Negacionismo não é apenas um debate acadêmico nem um capricho de redes sociais. Ele tem impacto em todos os aspectos da vida humana porque desloca a bússola que orienta decisões coletivas: em vez de método, evidência e revisão crítica, instala-se o "acho que", o "sempre foi assim" e o "isso é exagero". Quando essa mentalidade se torna dominante, ela não derruba só argumentos; ela adia obras, compromete manutenção e transforma políticas públicas em slogans.
O Iluminismo –com seus excessos e contradições– nos legou algo decisivo: a ideia de que a realidade pode ser conhecida e governada por regras racionais, submetidas a teste e aperfeiçoamento. Steven Pinker, ao defender um "novo Iluminismo", insiste que o progresso não é milagre nem destino; é produto de ciência, instituições e cooperação. A expectativa de vida é o exemplo mais didático. Ela não cresceu por retórica, mas por decisões técnicas: água tratada, esgoto coletado, vacinação, antibióticos, energia confiável, transporte seguro e planejamento urbano.
A prova está dentro de casa. Moradias são construídas com cabeamento elétrico –e hoje também com redes de dados– porque a vida contemporânea depende de infraestrutura "invisível". Prevemos banheiros, pias e áreas de higiene porque aprendemos, por evidência e por tragédia, que saúde pública começa no cotidiano. Planejamos tubulações sob o piso e redes sob as ruas; padronizamos materiais; fixamos normas técnicas; definimos rotinas de manutenção; atribuímos responsabilidades. Isso só se tornou "normal" porque o paradigma iluminista nos acostumou a exigir prova, cálculo e responsabilidade pública para aquilo que sustenta a vida.
É verdade que infraestruturas existiram antes do Iluminismo. Egípcios e romanos construíram sistemas notáveis de acesso à água. Roma teve a famosa Cloaca Máxima, frequentemente tratada como "rede de esgoto" ancestral; ao que tudo indica, porém, tratava-se sobretudo de um grande projeto de drenagem de áreas alagadiças, com o efeito também de conduzir efluentes. A concepção moderna de saneamento
–rede pública granular, ligações domiciliares, interceptores, estações de tratamento, monitoramento e regulação– é relativamente recente e se consolida no século 19, quando epidemias urbanas e a engenharia sanitária impuseram uma verdade simples: esgoto não é um assunto privado; é risco coletivo.

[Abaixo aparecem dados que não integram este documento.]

(* ===== verification/SgwSpec.v ===== *)
(** * What the SGW does with a session

    The life of a session at the SGW: the TEIDs it gets, the request to the PGW,
    the answers to the MME, and its end.  Each theorem on a handler says that it
    returns, what it sends and what it leaves in the state. *)
From S2P Require Import Prelude UidGenerator PaaDynamic Pco Itti UpNodes GtpTlv GtpScalar GtpIdentity GtpQos GtpLocation GtpAddress GtpOptions Container GtpContainer GtpMessages Handler AppMsg SgwContext SgwProcedure SgwApp SgwExample SgwLaws.
From Stdlib Require Import ZArith Lia String.
From stdpp Require Import base numbers tactics sets list strings gmap.
Open Scope Z_scope.

Set Warnings "-register-all".

(** ** Local TEIDs *)

(** The search from the [i]-th TEID after the generator [d], all before it being
    in use or zero. *)
Lemma teid_search_spec used d fuel : forall i, 0 <= d < 2 ^ 32 ->
  match teid_search fuel used d (u32 (d + 1 + Z.of_nat i)) with
  | Some (g, t) =>
    (g = t /\ 0 < t < 2 ^ 32 /\ t ∉ used) \/
    (g = d /\ t = UNASSIGNED_TEID /\ exists j, (i <= j)%nat /\ u32 (d + 2 + Z.of_nat j) = d /\
       forall k, (i <= k <= j)%nat -> u32 (d + 1 + Z.of_nat k) ∈ used \/ u32 (d + 1 + Z.of_nat k) = UNASSIGNED_TEID)
  | None => forall k, (i <= k < i + fuel)%nat ->
      (u32 (d + 1 + Z.of_nat k) ∈ used \/ u32 (d + 1 + Z.of_nat k) = UNASSIGNED_TEID) /\ u32 (d + 2 + Z.of_nat k) <> d
  end.
Proof.
  induction fuel as [|fuel IH]; intros i Hd; cbn [teid_search]; [intros k ?; lia|].
  case_decide as Hu.
  - rewrite wrapu_succ. replace (d + 1 + Z.of_nat i + 1) with (d + 2 + Z.of_nat i) by lia.
    destruct (Z.eqb_spec d (u32 (d + 2 + Z.of_nat i))) as [E|E].
    + right. split; [done|]. split; [done|]. exists i. split_and!; [lia|done|]. intros k Hk. by replace k with i by lia.
    + specialize (IH (S i) Hd). replace (d + 1 + Z.of_nat (S i)) with (d + 2 + Z.of_nat i) in IH by lia.
      destruct (teid_search _ _ _ _) as [[g t]|].
      * destruct IH as [|(H1 & H2 & j & H3 & H4 & H5)]; [by left|]. right. split_and!; try done. exists j. split_and!; [lia|done|].
        intros k Hk. destruct (decide (k = i)) as [->|]; [done|]. apply H5. lia.
      * intros k Hk. destruct (decide (k = i)) as [->|]; [done|]. apply IH. lia.
  - left. pose proof (wrapu_fits 32 (d + 1 + Z.of_nat i) ltac:(lia)) as Hf. unfold fits in Hf. unfold UNASSIGNED_TEID in Hu.
    split; [done|]. split; [|tauto]. assert (u32 (d + 1 + Z.of_nat i) <> 0) by tauto. lia.
Qed.

(** The place of a TEID in the search. *)
Lemma teid_place d u : 0 <= d < 2 ^ 32 -> 0 <= u < 2 ^ 32 -> u <> d ->
  exists k, u = u32 (d + 1 + Z.of_nat k) /\ Z.of_nat k + 1 < 2 ^ 32.
Proof.
  intros Hd Hu Hne. exists (Z.to_nat ((u - d - 1) mod 2 ^ 32)). pose proof (Z.mod_pos_bound (u - d - 1) (2 ^ 32) ltac:(lia)) as Hb.
  rewrite Z2Nat.id by lia. unfold wrapu. rewrite Zplus_mod_idemp_r. replace (d + 1 + (u - d - 1)) with u by lia.
  split; [by rewrite Z.mod_small|]. destruct (decide ((u - d - 1) mod 2 ^ 32 = 2 ^ 32 - 1)) as [E|]; [|lia]. exfalso.
  assert ((u - d) mod 2 ^ 32 = 0) as E2.
  { replace (u - d) with ((u - d - 1) + 1) by lia. rewrite Zplus_mod, E. reflexivity. }
  apply Z.mod_divide in E2 as [q Hq]; [|lia]. nia.
Qed.

(** The search for a TEID of the SGW always ends, whatever the table: it
    returns a TEID that is not zero and not in use, and leaves the generator
    there; or it returns zero, and then every TEID but the one the generator is
    at is in use. *)
Theorem teid_after_total used d : 0 <= d < 2 ^ 32 ->
  exists g t, teid_after used d = Some (g, t) /\
    ((g = t /\ 0 < t < 2 ^ 32 /\ t ∉ used) \/
     (g = d /\ t = UNASSIGNED_TEID /\ forall u, 0 < u < 2 ^ 32 -> u <> d -> u ∈ used)).
Proof.
  intros Hd. pose proof (teid_search_spec used d (2 + size used) 0 Hd) as H. rewrite Z.add_0_r in H. unfold teid_after.
  destruct (teid_search _ _ _ _) as [[g t]|].
  - exists g, t. split; [done|]. destruct H as [|(-> & -> & j & _ & Hj & H)]; [by left|]. right. split_and!; try done.
    intros u Hu Hne. destruct (teid_place d u Hd ltac:(lia) Hne) as (k & -> & Hk). destruct (H k) as [|E]; [|done|unfold UNASSIGNED_TEID in E; lia].
    split; [lia|]. destruct (decide (k <= j)%nat) as [|Hkj]; [done|]. exfalso. unfold wrapu in Hj.
    assert ((2 + Z.of_nat j) mod 2 ^ 32 = 0) as E2.
    { apply Z.mod_divide; [lia|]. pose proof (Z.div_mod (d + 2 + Z.of_nat j) (2 ^ 32) ltac:(lia)).
      exists ((d + 2 + Z.of_nat j) / 2 ^ 32). lia. }
    rewrite Z.mod_small in E2; lia.
  - exfalso. assert (forall u, 0 < u < 2 ^ 32 -> u ∈ used) as Hall.
    { apply (candidates_full used d). intros u Hu. apply list_elem_of_fmap in Hu as (i & -> & Hi%elem_of_seq). apply H. lia. }
    set (N := Z.to_nat (2 ^ 32 - 1)). assert (Z.of_nat N = 2 ^ 32 - 1) as HN by (unfold N; lia). clearbody N.
    assert (N <= size used)%nat as Hsize.
    { assert (list_to_set (C := gset Z) (UidGenerator.candidates 32 0 N) ⊆ used) as Hs%subseteq_size.
      { intros v Hv. apply elem_of_list_to_set, list_elem_of_fmap in Hv as (i & -> & Hi%elem_of_seq). apply Hall.
        unfold wrapu. rewrite Z.mod_small; lia. }
      rewrite size_list_to_set in Hs by (apply candidates_NoDup; lia). unfold UidGenerator.candidates in Hs. by rewrite length_fmap, length_seq in Hs. }
    destruct (H (N - 1)%nat) as [_ Hn]; [lia|]. apply Hn. unfold wrapu. replace (d + 2 + Z.of_nat (N - 1)) with (d + 1 * 2 ^ 32) by lia.
    rewrite Z.mod_add by lia. by apply Z.mod_small.
Qed.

É aqui que Thomas Kuhn ajuda a entender o perigo contemporâneo. Paradigmas condicionam o que vemos, o que ignoramos e até o que consideramos "normal". O negacionismo é o paradigma mais comezinho, infantil e do dia a dia: seleciona fatos que confortam e rejeita os que exigem revisão. É a lógica de Ouydire, o monstro alegórico de Rabelais, que transforma a simples repetição em critério de verdade e reage com desconfiança a tudo o que exige medição, comparação ou revisão de crenças. Carl Popper mostrou o antídoto: ciência não é dogma, mas um método de conjecturas e refutações –hipóteses testáveis, expostas à possibilidade de falseamento. O negacionismo faz o inverso: constrói crenças imunes ao teste e substitui método por intuição, lealdade tribal e suspeita sistemática do conhecimento especializado.
Quando esse paradigma invade o debate público, ele também rebaixa a própria ideia de infraestrutura. Prefere-se o "inaugurável" ao essencial: é mais fácil cortar a fita de um viaduto do que financiar uma rede de coleta enterrada. É mais popular prometer preço baixo sem discutir custos do que encarar perdas, qualidade da água, dados de demanda, risco climático e manutenção preventiva. Infraestrutura, porém, vive de números e de método; sem isso, decide-se no escuro.
Se quisermos expandir o acesso às infraestruturas do século 21—em especial ao saneamento— precisamos superar esse paradigma. Um novo Iluminismo não é nostalgia; é condição de desenvolvimento. Como isso se traduz no debate brasileiro sobre saneamento, corporativismo e investimento será o tema do meu próximo artigo.